[Source records]
(** The package counter of the CPU has counted [t] units: the register holds its 32 low bits,
    and it does not hold zero, which [readEnergyCounter] takes for a register that is not there. *)
Definition package_counts (w : World) (t : Z) : Prop :=
  exists reg, Msr_read w msr (family_register family) = Some reg /\ reg <> 0 /\ 0 <= reg /\ reg mod 2 ^ 32 = t mod 2 ^ 32.

(** An initialised counter whose last reading was [t], with [n] units accumulated. *)
Record counting (c : CounterCpusLinuxMsr) (t n : Z) : Prop := {
  ct_family : cm_family c = Some family;
  ct_msr : cm_msrs c !! Z.to_nat cpuId = Some (Some msr);
  ct_unit : cm_energyPerUnit c = d_pow_half e;
  ct_last : cm_lastCpu c !! Z.to_nat cpuId = Some (Some (t mod 2 ^ 32));
  ct_joules : exists j, cm_joulesCpus c !! Z.to_nat cpuId = Some j /\ j_cpu j = d_scaled n (- e)
}.

Lemma land_u32 r : 0 <= r -> Z.land r 4294967295 = r mod 2 ^ 32.
Proof. intros. change 4294967295 with (Z.ones 32). by rewrite Z.land_ones by lia. Qed.

Lemma readEnergyCounter_spec w c t : package_counts w t -> cm_msrs c !! Z.to_nat cpuId = Some (Some msr) ->
  CounterMsr_readEnergyCounter w c cpuId (family_register family) = Ret (t mod 2 ^ 32).
Proof.
  intros (reg & Hr & Hz & Hp & Ht) Hm. unfold CounterMsr_readEnergyCounter.
  rewrite bool_decide_eq_true_2 by (by destruct family; repeat constructor). unfold vec_index. rewrite Hm. mrun. rewrite Hr.
  destruct (Z.eqb_spec reg 0); [done|]. by rewrite land_u32, Ht.
Qed.

(** Reading a package is the update of its component from the register of the family. *)
Lemma getJoulesCpu_family w c i : cm_family c = Some family ->
  CounterMsr_getJoulesCpu w i c = update_component w i (family_register family) j_cpu set_j_cpu cm_lastCpu
    (fun v => cm_set_last (set_at i v) id id id) c.
Proof. intros Hf. unfold CounterMsr_getJoulesCpu, gets, bind at 1. rewrite Hf. by destruct family. Qed.

Lemma getJoulesCpu_counting w c t n t' :
  counting c t n -> package_counts w t' -> 0 <= t <= t' -> t' - t < 2 ^ 32 -> 0 <= n -> n + (t' - t) < 2 ^ 53 ->
  exists c', CounterMsr_getJoulesCpu w cpuId c = (Ret (d_scaled (n + (t' - t)) (- e)), c') /\
    counting c' t' (n + (t' - t)).
Proof.
  intros [Hf Hm Hu Hl (j & Hj & Hjc)] Hw Ht Hd Hn Hlt.
  assert (dadd (j_cpu j) (dmul (d_of_Z (deltaDiff (t mod 2 ^ 32) (t' mod 2 ^ 32))) (cm_energyPerUnit c)) =
          d_scaled (n + (t' - t)) (- e)) as Hsum.
  { rewrite deltaDiff_counts, Hu, Hjc by lia. rewrite dmul_of_Z_pow_half, dadd_scaled by lia. done. }
  rewrite (getJoulesCpu_family w c cpuId Hf).
  unfold update_component, query, modify, ret, bind, vec_index. rewrite Hj, Hl.
  unfold CounterMsr_updateCounter. rewrite (readEnergyCounter_spec _ _ _ Hw Hm). mrun. rewrite Hsum.
  eexists. split; [done|]. split; cbn.
  - done.
  - done.
  - done.
  - unfold set_at. rewrite list_lookup_insert_eq; [done|]. by eapply lookup_lt_Some.
  - eexists. split; [apply list_lookup_insert_eq; by eapply lookup_lt_Some|]. done.
Qed.

(** Successive readings. *)
Lemma readings_counting ws ts c t n :
  counting c t n -> 0 <= t -> 0 <= n -> Forall2 package_counts ws ts ->
  (forall i a b, (t :: ts) !! i = Some a -> (t :: ts) !! S i = Some b -> a <= b < a + 2 ^ 32) ->
  n + (List.last ts t - t) < 2 ^ 53 ->
  exists c', for_map ws (fun w => CounterMsr_getJoulesCpu w cpuId) c =
    (Ret ((fun u => d_scaled (n + (u - t)) (- e)) <$> ts), c').
Proof.
  intros Hc Ht Hn Hw. revert c t n Hc Ht Hn. induction Hw as [|w u ws ts Hw _ IH]; intros c t n Hc Ht Hn Hstep Hlast.
  { by exists c. }
  pose proof (Hstep 0%nat t u eq_refl eq_refl) as Hu.
  assert (u <= List.last (u :: ts) t) as Hle.
  { clear -Hstep. assert (forall i a b, (u :: ts) !! i = Some a -> (u :: ts) !! S i = Some b -> a <= b) as H.
    { intros i a b Ha Hb. by apply (Hstep (S i) a b). }
    clear Hstep. revert u H. induction ts as [|x ts IH]; intros u H; [simpl; lia|].
    change (List.last (u :: x :: ts) t) with (List.last (x :: ts) t).
    pose proof (H 0%nat u x eq_refl eq_refl). enough (x <= List.last (x :: ts) t) by lia.
    apply IH. intros i a b Ha Hb. by apply (H (S i)). }
  assert (forall d, List.last (u :: ts) d = List.last ts u) as Elast.
  { clear. intros d. revert d u. induction ts as [|x ts IH]; intros d u; [done|].
    change (List.last (u :: x :: ts) d) with (List.last (x :: ts) d). by rewrite (IH d x), (IH u x). }
  rewrite Elast in Hlast, Hle.
  destruct (getJoulesCpu_counting w c t n u Hc Hw) as (c1 & E1 & Hc1); [lia..|].
  destruct (IH c1 u (n + (u - t)) Hc1) as (c2 & E2); [lia|lia| |lia|].
  { intros i a b Ha Hb. by apply (Hstep (S i) a b). }
  exists c2. csimpl. rewrite (bind_Ret _ _ _ _ _ E1), (bind_Ret _ _ _ _ _ E2).
  assert (((fun x => d_scaled (n + (u - t) + (x - u)) (- e)) <$> ts) = ((fun x => d_scaled (n + (x - t)) (- e)) <$> ts))
    as -> by (apply list_fmap_ext; intros i x _; simpl; f_equal; lia).
  done.
Qed.
End msr_counter.

(** ** Resetting *)

Lemma assign_last_Ret w i which last set_last c c' :
  assign_last w i which last set_last c = (Ret tt, c') ->
  exists v, CounterMsr_readEnergyCounter w c i which = Ret v /\ (Z.to_nat i < length (last c))%nat /\ c' = set_last v c.
Proof.
  unfold assign_last. intros H. minv H. unfold query in H0, H1. injection H0 as H0 ->. injection H1 as H1 ->.
  unfold vec_index in H1. destruct (last st0 !! Z.to_nat i) eqn:E; [|done].
  injection H as <-. exists r. split; [done|]. split; [by eapply lookup_lt_Some|done].
Qed.

(** What resetting keeps of the counter. *)
Definition same_setup (c c' : CounterCpusLinuxMsr) : Prop :=
  cm_cpus c' = cm_cpus c /\ cm_family c' = cm_family c /\ cm_msrs c' = cm_msrs c /\
  cm_energyPerUnit c' = cm_energyPerUnit c /\ cm_hasCores c' = cm_hasCores c /\
  cm_hasGraphic c' = cm_hasGraphic c /\ cm_hasDram c' = cm_hasDram c.

Lemma same_setup_trans a b c : same_setup a b -> same_setup b c -> same_setup a c.
Proof. unfold same_setup. intuition congruence. Qed.

Lemma readEnergyCounter_setup w c c' i which : same_setup c c' ->
  CounterMsr_readEnergyCounter w c' i which = CounterMsr_readEnergyCounter w c i which.
Proof. intros (_ & _ & E & _). unfold CounterMsr_readEnergyCounter. by rewrite E. Qed.

(** An optional reset of another component. *)
Lemma when_assign_Ret b w i which last set_last c c' :
  (forall v c, same_setup c (set_last v c) /\ cm_lastCpu (set_last v c) = cm_lastCpu c /\
     cm_joulesCpus (set_last v c) = cm_joulesCpus c) ->
  when_ b (assign_last w i which last set_last) c = (Ret tt, c') ->
  same_setup c c' /\ cm_lastCpu c' = cm_lastCpu c /\ cm_joulesCpus c' = cm_joulesCpus c.
Proof.
  intros Hs H. destruct b; simpl in H; [|by injection H as <-].
  apply assign_last_Ret in H as (v & _ & _ & ->). apply Hs.
Qed.

Definition package_register (c : CounterCpusLinuxMsr) : Z :=
  if bool_decide (cm_family c = Some CPU_FAMILY_INTEL) then MSR_PKG_ENERGY_STATUS_INTEL else MSR_PKG_ENERGY_STATUS_AMD.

• _Task instructions_: Looking back over the data above, restate word for word the lines that begin at the line with "assign_last w i which last set_last c" and end at the line with "unfold assign_last. intros", inclusive.

• _Written reply_:
  assign_last w i which last set_last c = (Ret tt, c') ->
  exists v, CounterMsr_readEnergyCounter w c i which = Ret v /\ (Z.to_nat i < length (last c))%nat /\ c' = set_last v c.
Proof.
  unfold assign_last. intros H. minv H. unfold query in H0, H1. injection H0 as H0 ->. injection H1 as H1 ->.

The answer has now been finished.